Eles se ajoelharam diante do menino e o adoraram

A festa deste domingo (03/01), a Epifania de Nosso Senhor, celebra a manifestação de Jesus a todos os povos.  A luz de Jesus ilumina todos aqueles que buscam sentido para suas vidas, luzes para iluminar os acontecimentos difíceis e confuso, por isso procuram, caminham, fazem perguntas, buscam resposta. No evangelho também podemos perceber que a salvação que Jesus veio trazer atinge os povos distantes e paradoxalmente revela a cegueira dos que estão pertos. Uns se abrem outros se fecham. 

No Evangelho de São Mateus podemos acompanhar a confissão de fé e o testemunho dos primeiros seguidores de Jesus. Seguindo o esplendor da estrela viram com seus próprios olhos o Messias esperado. A busca de Deus nunca será inútil se for realizada com a mesma paixão dos Reis Magos. Atentos aos sinais da chegada do Messias, eles o procuram com esperança até encontrá-lo. Reconhecem nele a “salvação de Deus” e o aceitam como “o Senhor”. A salvação rejeitada pelos habitantes de Jerusalém é um dom para os estrangeiros e pagãos. Deus e sua salvação estão ao alcance de todos os povos que o buscam de coração sincero.
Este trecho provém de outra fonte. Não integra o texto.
(** C7: the fragments are taken in the order given, one round each; the
    plugin a fragment claims leaves the pool, stays out of it in every later
    round and is included once only.  With "x.y" discovered and
    ["y"; "y"] configured, the first "y" includes "x.y" and the second is
    recorded as not found. *)
Theorem selector_claims_in_order :
  (∀ all_plugins configured later,
      select_plugins all_plugins (configured :: later)
      = fold_left select_step later
          (select_step (Selection [] all_plugins [] []) configured))
  ∧ (∀ st configured m later,
      matches_of configured (plugins_excluded st) = [m] →
      plugins_excluded (select_step st configured)
      = list_remove m (plugins_excluded st)
      ∧ (m ∉ plugins_excluded (select_step st configured))
      ∧ (m ∉ plugins_excluded (fold_left select_step later (select_step st configured)))
      ∧ (∃ added,
          plugins_included (fold_left select_step later (select_step st configured))
          = plugins_included st ++ m :: added
          ∧ m ∉ added))
  ∧ select_plugins ["x.y"] ["y"; "y"] = Selection ["x.y"] [] [] ["y"].
Proof.
  split; [reflexivity |].
  split; [| reflexivity].
  intros st configured m later Hone.
  assert (plugins_excluded (select_step st configured)
          = list_remove m (plugins_excluded st)) as Hpool.
  { unfold select_step. by rewrite Hone. }
  assert (plugins_included (select_step st configured)
          = plugins_included st ++ [m]) as Hincl.
  { unfold select_step. by rewrite Hone. }
  assert (m ∉ plugins_excluded (select_step st configured)) as Hgone.
  { rewrite Hpool. by eapply unique_match_removed. }
  destruct (select_rounds_without later (select_step st configured) m Hgone)
    as (Hout & added & Hadd & Hnot).
  repeat split; try done.
  exists added. split; [| done].
  by rewrite Hadd, Hincl, <- app_assoc.
Qed.

Lemma selector_claims_in_order_witness :
  "x.y" ∉ plugins_excluded
            (fold_left select_step ["y"] (select_step (Selection [] ["x.y"] [] []) "y")).
Proof.
  destruct selector_claims_in_order as (_ & Hclaim & _).
  destruct (Hclaim (Selection [] ["x.y"] [] []) "y" "x.y" ["y"]) as (_ & _ & Hout & _).
  - reflexivity.
  - exact Hout.
Defined.

(** ** Registration tracker *)

Lemma dict_get_set_eq {V} (k : string) (v : V) (d : dict V) :
  dict_get k (dict_set k v d) = Some v.
Proof.
  induction d as [| [k' v'] d IH]; simpl.
  - by rewrite String.eqb_refl.
  - destruct (String.eqb k' k) eqn:Hk; simpl; by rewrite Hk.
Qed.

Lemma dict_get_set_ne {V} (k k' : string) (v : V) (d : dict V) :
  k ≠ k' → dict_get k' (dict_set k v d) = dict_get k' d.
Proof.
  intros Hne. induction d as [| [k0 v0] d IH]; simpl.
  - destruct (String.eqb k k') eqn:Hk; [| done].
    by apply String.eqb_eq in Hk.
  - destruct (String.eqb k0 k) eqn:Hk; simpl.
    + apply String.eqb_eq in Hk as ->.
      destruct (String.eqb k k') eqn:Hk'; [| done].
      by apply String.eqb_eq in Hk'.
    + by rewrite IH.
Qed.

Lemma stored_set_eq k v tg : stored (dict_set k v tg) k = v.
Proof. unfold stored. by rewrite dict_get_set_eq. Qed.

Lemma stored_set_ne k k' v tg : k ≠ k' → stored (dict_set k v tg) k' = stored tg k'.
Proof. intros Hne. unfold stored. by rewrite dict_get_set_ne. Qed.

Lemma covers_refl tg : covers tg tg.
Proof. intros n. split; [done | set_solver]. Qed.

Lemma covers_trans tg1 tg2 tg3 : covers tg1 tg2 → covers tg2 tg3 → covers tg1 tg3.
Proof.
  intros H12 H23 n. destruct (H12 n) as [Hk Hs], (H23 n) as [Hk' Hs'].
  split; [auto | set_solver].
Qed.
Os presentes oferecidos pelos reis magos revelam o profundo mistério de Cristo: Rei, Deus, Homem. O que eles viram realmente? Eles viram um bebê envolto em panos e deitado numa manjedoura! Estes homens pagãos que não conhecem a revelação do Antigo Testamento reconhecem o Messias nesta criança e não se escandalizam com sua pobreza e fragilidade. Ao contrário dos doutores da lei e os especialistas das escrituras que não o reconhecem e o rejeitam. É um dos fios condutores do evangelho de Mateus: enquanto os distantes se aproximam, os filhos de Israel correm o risco de ficar fora da salvação.

O encontro com o menino Deus é cheio de alegria e indica um caminho novo a seguir: “os magos sentiram uma alegria muito grande… ajoelharam-se diante dele e o adoraram… retornaram para sua terra seguindo um outro caminho”.

Na pequena procissão dos magos rumo à verdade e à luz, podemos ver a grande procissão da humanidade. Para todos é indispensável a procura, a viagem, o risco.  Ao fim da viagem, depois de muitas peripécias e muita escuridão, depois de silêncios e estradas erradas, eis que surge, para todos, Belém. Para quem O procura de coração sincero, Deus se faz encontro (Pe. Adroaldo Palaoro).

A visita dos reis magos nos ensina a buscar continuamente a luz verdadeira que ilumina todo ser humano: Cristo. Não há nenhuma outra luz que pode iluminar a vida em plenitude, porque somente Cristo “tem palavras de vida eterna” (Jo 6, 68). O próprio Deus atraiu e apontou os caminhos para os magos e Ele continua a fazer isso conosco hoje: “Fui eu que vos amei primeiro”. Nós, também, como os magos, chegaremos à “casa do Pai” e veremos “o menino com Maria, sua mãe”.